A nomogram to predict cryptococcal meningitis in patients with pulmonary cryptococcosis
View abstract on PubMed
Summary
This summary is machine-generated.This study developed a nomogram to predict cryptococcal meningitis risk in pulmonary cryptococcosis patients. Early prediction aids timely intervention and improves outcomes for this serious complication.
Area Of Science
- Infectious Diseases
- Pulmonology
- Neurology
Background
- Pulmonary cryptococcosis can lead to cryptococcal meningitis, a severe complication with non-specific symptoms, delayed diagnosis, and high mortality.

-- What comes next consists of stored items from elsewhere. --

Lemma mm_search_run n input (min : nat) max t :
  Z.of_nat min <= max < mm_size s -> (Z.to_nat (max - Z.of_nat min) < n)%nat ->
  (forall k e, (k < min)%nat -> mm_elements s !! k = Some e -> el_hi e <= input) ->
  (forall k e, max < Z.of_nat k < mm_size s -> mm_elements s !! k = Some e -> input < el_lo e) ->
  exists r t', mm_search (fun _ => s) n input (Z.of_nat min) max t = Ret (r, t') /\ (t <= t')%nat /\ found s input r.
Proof.
  revert min max t. induction n as [|n IH]; intros min max t Hmm Hn Hlo Hhi; [lia|]. cbn [mm_search]. cbv zeta.
  set (idx := Z.of_nat min + Z.quot (max - Z.of_nat min) 2).
  assert (Z.of_nat min <= idx <= max) as Hidx by (unfold idx; Z.to_euclidean_division_equations; lia).
  destruct (lookup_lt_is_Some_2 (mm_elements s) (Z.to_nat idx)) as [e He].
  { pose proof (mo_length s Hs). pose proof (mo_size s Hs). lia. }
  assert (forall t, mm_element (fun _ => s) idx t = Ret (e, S t)) as Hrun.
  { intros t0. replace idx with (Z.of_nat (Z.to_nat idx)) by lia. by apply mm_element_run. }
  rewrite (bind_ret _ _ _ _ _ (Hrun t)). destruct (el_lo e <=? input) eqn:E1; zbool.
  - rewrite (bind_ret _ _ _ _ _ (Hrun (S t))). destruct (input <? el_hi e) eqn:E2; zbool.
    + do 2 eexists. split; [reflexivity|]. split; [lia|]. unfold found. rewrite (proj2 (Z.leb_le _ _)) by lia.
      split; [lia|]. exists e. split; [|done]. replace idx with (Z.of_nat (Z.to_nat idx)) by lia. by rewrite at_slot_nat.
    + assert (forall k x, (k < Z.to_nat (idx + 1))%nat -> mm_elements s !! k = Some x -> el_hi x <= input) as Hlo'.
      { intros k x Hk Hx. destruct (decide (k = Z.to_nat idx)) as [->|]; [by simplify_eq|].
        pose proof (mo_sorted s Hs k (Z.to_nat idx) x e ltac:(lia) ltac:(lia) Hx He). lia. }
      destruct (idx + 1 <=? max) eqn:E3; zbool.
      * destruct (IH (Z.to_nat (idx + 1)) max (S (S t))) as (r & t' & E & ? & ?); [lia|lia|done|done|].
        replace (Z.of_nat (Z.to_nat (idx + 1))) with (idx + 1) in E by lia. exists r, t'. split_and!; [done|lia|done].
      * do 2 eexists. split; [reflexivity|]. split; [lia|]. unfold found. rewrite (proj2 (Z.leb_gt _ _)) by lia.
        intros i x Hi Hx [? ?]. destruct (decide (i < Z.to_nat (idx + 1))%nat); [specialize (Hlo' i x ltac:(lia) Hx); lia|].
        specialize (Hhi i x ltac:(lia) Hx). lia.
  - assert (forall k x, idx - 1 < Z.of_nat k < mm_size s -> mm_elements s !! k = Some x -> input < el_lo x) as Hhi'.
    { intros k x Hk Hx. destruct (decide (k = Z.to_nat idx)) as [->|]; [by simplify_eq|].
      pose proof (mo_sorted s Hs (Z.to_nat idx) k e x ltac:(lia) ltac:(lia) He Hx).
      pose proof (mo_range s Hs (Z.to_nat idx) e ltac:(lia) He). lia. }
    destruct (Z.of_nat min <=? idx - 1) eqn:E3; zbool.
    + destruct (IH min (idx - 1) (S t)) as (r & t' & E & ? & ?); [lia|lia|done|done|].
      exists r, t'. split_and!; [done|lia|done].
    + do 2 eexists. split; [reflexivity|]. split; [lia|]. unfold found. rewrite (proj2 (Z.leb_gt _ _)) by lia.
      intros i x Hi Hx [? ?]. destruct (decide (i < min)%nat); [specialize (Hlo i x ltac:(lia) Hx); lia|].
      specialize (Hhi' i x ltac:(lia) Hx). lia.
Qed.

(** The search over the whole table; an empty table still has its element 0
    read. *)
Lemma mm_search_all n input t :
  (Z.to_nat (mm_size s) < n)%nat ->
  exists r t', mm_search (fun _ => s) n input 0 (mm_size s - 1) t = Ret (r, t') /\ (t <= t')%nat /\ found s input r.
Proof.
  intros Hn. pose proof (mo_size s Hs). pose proof (mo_length s Hs) as HL. destruct (decide (mm_size s = 0)) as [E0|].
  - destruct n as [|n]; [lia|]. rewrite E0. cbn [mm_search]. cbv zeta. change (0 + Z.quot (0 - 1 - 0) 2) with 0.
    destruct (lookup_lt_is_Some_2 (mm_elements s) 0) as [e He]; [unfold MAX_MEMORY_MAPPER_ELEMENTS in *; lia|].
    pose proof (fun t => mm_element_run 0 e t He) as Hrun. change (Z.of_nat 0) with 0 in Hrun.
    assert (forall a b c, b <=? c = false -> found s input (a, b, c)) as Hf.
    { intros a b c E. unfold found. rewrite E. intros i x Hi. lia. }
    rewrite (bind_ret _ _ _ _ _ (Hrun t)). destruct (el_lo e <=? input).
    + rewrite (bind_ret _ _ _ _ _ (Hrun (S t))). destruct (input <? el_hi e);
        do 2 eexists; (split; [reflexivity|]); (split; [lia|]); by apply Hf.
    + do 2 eexists; (split; [reflexivity|]); (split; [lia|]); by apply Hf.
  - destruct (mm_search_run n input 0 (mm_size s - 1) t) as (r & t' & E & ? & ?); [lia|lia|lia| |eauto].
    intros k e Hk. lia.
Qed.
End Search.

(** ** Concurrent updates *)
Section Concurrent.
Context (mm : nat -> MemoryMapper).

(** The mutator changes [guard1] before it touches the table and [guard2]
    after, and never uses a value again: when [guard2] as read first equals
    [guard1] as read last, the table did not change in between. *)
Definition guarded_writer : Prop :=
  forall i j k, (i <= k <= j)%nat -> mm_guard2 (mm i) = mm_guard1 (mm j) ->
    mm_size (mm k) = mm_size (mm i) /\ mm_elements (mm k) = mm_elements (mm i).

Lemma mm_element_frozen s index t e t' :
  mm_element mm index t = Ret (e, t') ->
  t' = S t /\ (mm_elements (mm t) = mm_elements s -> mm_element (fun _ => s) index t = Ret (e, t')).
Proof.
  unfold mm_element. destruct (at_slot (mm_elements (mm t)) index) eqn:E; [|done]. intros [= <- <-].
  split; [done|]. intros <-. by rewrite E.
Qed.

(** A search during which the table did not change is a search of one table. *)
Lemma mm_search_frozen s n input min max t r t' :
  mm_search mm n input min max t = Ret (r, t') ->
  (t < t')%nat /\ ((forall i, (t <= i < t')%nat -> mm_elements (mm i) = mm_elements s) ->
    mm_search (fun _ => s) n input min max t = Ret (r, t')).
Proof.
  revert min max t. induction n as [|n IH]; intros min max t H; [done|]. cbn [mm_search] in *. cbv zeta in *.
  set (idx := min + Z.quot (max - min) 2) in *.
  assert (forall a b u, (if a <=? b then mm_search mm n input a b else mret (idx, a, b)) u = Ret (r, t') ->
    (u <= t')%nat /\ ((forall i, (u <= i < t')%nat -> mm_elements (mm i) = mm_elements s) ->
      (if a <=? b then mm_search (fun _ => s) n input a b else mret (idx, a, b)) u = Ret (r, t'))) as Hnext.
  { intros a b u Hu. destruct (a <=? b); [apply IH in Hu as [? ?]; split; [lia|done]|].
    injection Hu as <- <-. by split. }
  minv H. apply (mm_element_frozen s) in Hm as [-> Hm]. destruct (el_lo a <=? input) eqn:E1.
  - minv H. apply (mm_element_frozen s) in Hm0 as [-> Hm0]. destruct (input <? el_hi a0) eqn:E2.
    + injection H as <- <-. split; [lia|]. intros Hq. rewrite (bind_ret _ _ _ _ _ (Hm (Hq t ltac:(lia)))), E1.
      by rewrite (bind_ret _ _ _ _ _ (Hm0 (Hq (S t) ltac:(lia)))), E2.
    + apply Hnext in H as [? H]. split; [lia|]. intros Hq. rewrite (bind_ret _ _ _ _ _ (Hm (Hq t ltac:(lia)))), E1.
      rewrite (bind_ret _ _ _ _ _ (Hm0 (Hq (S t) ltac:(lia)))), E2. apply H. intros i Hi. apply Hq. lia.
  - apply Hnext in H as [? H]. split; [lia|]. intros Hq. rewrite (bind_ret _ _ _ _ _ (Hm (Hq t ltac:(lia)))), E1.
    apply H. intros i Hi. apply Hq. lia.
Qed.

- Early identification of patients at risk for cryptococcal meningitis is crucial for timely clinical intervention and improved survival rates.
Purpose Of The Study
- To develop and validate a nomogram-based scoring system for predicting the risk of cryptococcal meningitis in patients diagnosed with pulmonary cryptococcosis.
Main Methods
- Retrospective analysis of clinical data from 525 pulmonary cryptococcosis patients.
- Identification of risk factors using univariate, LASSO, and multivariate logistic regression analyses.

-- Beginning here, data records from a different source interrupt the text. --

(** C27: in a statically rewritten program, a trap goes to its target.  Whatever
    libraries were loaded or unloaded since the last trap: if the registry has a
    place for every new one, the tables are sorted as the rewriter sorts them, no
    table is empty and no other library has traps on both sides of the address,
    dyninstTrapHandler sets the program counter to the target of the entry whose
    source trapped, and the lock is free afterwards.  It brings the registry in step
    with the linker's list: every library of the list has a place and its header
    holds its traps moved to the load address, once (a header that had a place is not
    moved again); the places in use are exactly those of these libraries, so that
    the places of unloaded ones are free; headers of other libraries are untouched;
    and every library is as the next trap needs it. *)
Theorem static_trap_dispatch me r_map s dynamic t rounds n l p h e :
  reg_ok s -> (forall l, l ∈ r_map -> lib_ok s l) -> NoDup (omap lib_header r_map) ->
  (fresh_libs s (omap lib_header r_map) <= free_places (rg_last s))%nat ->
  me <> lk_tid (rg_lock s) -> lk_mutex (rg_lock s) = 0 ->
  l ∈ r_map -> lib_header l = Some p -> rg_headers s !! p = Some h ->
  e ∈ traps_of (l_addr l) h -> tr_source e <> 0 -> traps_sorted (traps_of (l_addr l) h) ->
  Z.of_nat (length (h_traps h)) < 2 ^ 31 -> (length (h_traps h) + 2 <= n)%nat -> (1 <= rounds)%nat ->
  apart s r_map p (tr_source e) ->
  exists s', dyninstTrapHandler true me r_map dynamic t rounds n (tr_source e) s = Ret (tr_target e, s') /\
    rg_lock s' = free_lock /\ reg_ok s' /\ rg_last s' = rg_current s' /\
    (forall x q g, x ∈ r_map -> lib_header x = Some q -> rg_headers s !! q = Some g ->
       exists g', rg_headers s' !! q = Some g' /\ 0 <= h_pos g' < NUM_LIBRARIES /\ at_slot (rg_all_headers s') (h_pos g') = Some q /\
         bit (rg_current s') (h_pos g') = true /\ h_traps g' = if h_pos g =? -1 then map (moved_trap (l_addr x)) (h_traps g) else h_traps g) /\
    (forall k, 0 <= k -> bit (rg_current s') k = true ->
       exists x q g', x ∈ r_map /\ lib_header x = Some q /\ rg_headers s' !! q = Some g' /\ h_pos g' = k) /\
    (forall q, q ∉ omap lib_header r_map -> rg_headers s' !! q = rg_headers s !! q) /\
    (forall x, x ∈ r_map -> lib_ok s' x).
Proof.
  intros Hs Hok Hnd Hcap Hme Hfree Hl Hp Hh He Hnz Hsort Hlen Hn Hr Hap.
  destruct (static_dispatch_run me r_map s dynamic t rounds n l p h e) as (s' & E & Hlk & HI); try done. exists s'. split_and!; try done; try apply HI.
  - intros x q g Hx Hq Hg. destruct (is_libs _ _ _ HI x q Hx Hq) as (g0 & g' & Hg0 & Hg' & (Hpos & Hsl & _) & Hb & Ht & _). rewrite Hg in Hg0. injection Hg0 as <-. exists g'. split_and!; [exact Hg'|lia|lia|exact Hsl|exact Hb|exact Ht].
  - by apply (in_step_libs r_map s).
Qed.

(** Making the static heaps executable covers them whole, from a page boundary. *)
Lemma heap_pages_cover k heap size :
  0 <= k < 64 -> 0 <= heap -> 0 <= size -> heap + size < 2 ^ 64 ->
  let '(start, len) := heap_pages (2 ^ k) heap size in
  (2 ^ k | start) /\ start <= heap < start + 2 ^ k /\ start + len = heap + size.
Proof.
  intros Hk Hh Hsz Hlt. unfold heap_pages.
  rewrite land_lnot_pow2 by lia.
  pose proof (Z.mod_pos_bound heap (2 ^ k) ltac:(lia)). pose proof (Z.mod_le heap (2 ^ k) Hh ltac:(lia)).
  split_and!; try lia.
  - exists (heap / 2 ^ k). pose proof (Z.div_mod heap (2 ^ k)). lia.
  - rewrite uwrap_id by (unfold urange; lia). lia.
Qed.

(** ** Concrete libraries *)

(** One library, loaded at 4096, whose table has two traps. *)
Definition demo_lib : link_map := mk_link 4096 (Some [(5, 77); (DT_DYNINST, 904); (DT_NULL, 0)]).
Definition demo_other : link_map := mk_link 8192 (Some [(5, 77); (DT_NULL, 0)]).
Definition demo_header : trap_mapping_header :=
  mk_header TRAP_HEADER_SIG 2 (-1) 0 0 [mk_trap 16 100; mk_trap 32 200].
Definition demo_registry : registry :=
  mk_registry (replicate 512 0) (replicate 17 0) (replicate 17 0) {[5000 := demo_header]} (mk_lock 0 0).

Lemma demo_mask_ok : mask_ok (replicate 17 0).
Proof. split; [done|]. apply Forall_replicate. by unfold urange. Qed.

Lemma bitmask_searches_witness :
  mask_ok (rg_current demo_registry) /\
  exists r, get_next_set_bitmask (rg_current demo_registry) (-1) = Ret r /\
    ((-1 < r < NUM_LIBRARIES /\ bit (rg_current demo_registry) r = true) \/ r = NUM_LIBRARIES) /\
    forall k, -1 < k < r -> bit (rg_current demo_registry) k = false.
Proof.
  split; [exact demo_mask_ok|]. apply (bitmask_searches (rg_current demo_registry) (-1) demo_mask_ok). by left.
Defined.

Lemma demo_libs_ok l : l ∈ [demo_lib; demo_other] -> lib_ok demo_registry l.
Proof.
  intros [->|[->|[]%not_elem_of_nil]%elem_of_cons]%elem_of_cons; split.
  - intros dyn [= <-]. by eexists.
  - intros p [= <-]. split; [done|]. exists demo_header. split_and!; try done. left. split_and!; try done.
    intros e [->|[->|[]%not_elem_of_nil]%elem_of_cons]%elem_of_cons; by vm_compute.
  - intros dyn [= <-]. by eexists.
  - done.
Qed.

Lemma static_trap_dispatch_witness :
  exists s', dyninstTrapHandler true 7 [demo_lib; demo_other] (fun _ => demo_traps) 0 1 4 4128 demo_registry = Ret (4296, s') /\
    rg_lock s' = free_lock.
Proof.
  enough (exists s', dyninstTrapHandler true 7 [demo_lib; demo_other] (fun _ => demo_traps) 0 1 4 4128 demo_registry = Ret (4296, s') /\
    rg_lock s' = free_lock /\ reg_ok s') as (s' & E & Hl & _) by (exists s'; split; [exact E|exact Hl]).
  edestruct (static_trap_dispatch 7 [demo_lib; demo_other] demo_registry (fun _ => demo_traps) 0 1 4 demo_lib 5000 demo_header
    (mk_trap 4128 4296)) as (s' & E & Hl & Hr & _); [..|exists s'; split; [exact E|split; [exact Hl|exact Hr]]]; try done; try (simpl; lia).
  - split; [exact demo_mask_ok|exact demo_mask_ok|done].
  - exact demo_libs_ok.
  - apply NoDup_singleton.
  - vm_compute. lia.
  - set_solver.
  - change (traps_of (l_addr demo_lib) demo_header) with [mk_trap 4112 4196; mk_trap 4128 4296]. set_solver.
  - change (traps_of (l_addr demo_lib) demo_header) with [mk_trap 4112 4196; mk_trap 4128 4296].
    intros [|[|i]] [|[|j]] a b Hij Ha Hb; simpl in *; simplify_eq; simpl; lia.
  - intros l q h [->|[->|[]%not_elem_of_nil]%elem_of_cons]%elem_of_cons Hq Hh; [|done].
    injection Hq as <-. split; [|done]. injection Hh as <-. done.
Defined.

- Construction and validation of a nomogram using ROC curve, DCA, and clinical impact curve.
Main Results
- Fourteen risk factors were identified, including clinical symptoms (fever, headache, nausea, psychiatric symptoms, tuberculosis, hematologic malignancy) and laboratory indicators (neutrophils, lymphocytes, glutamic oxaloacetic transaminase, T cells, helper T cells, killer T cells, NK cells, B cells).
- The developed nomogram demonstrated high predictive accuracy with an AUC of 0.978 (95% CI: 96.2%-98.9%).
Conclusions
- The nomogram scoring system provides an accurate tool for predicting cryptococcal meningitis risk in pulmonary cryptococcosis patients.
- This predictive model can serve as a valuable reference for clinical decision-making, facilitating earlier diagnosis and treatment of cryptococcal meningitis.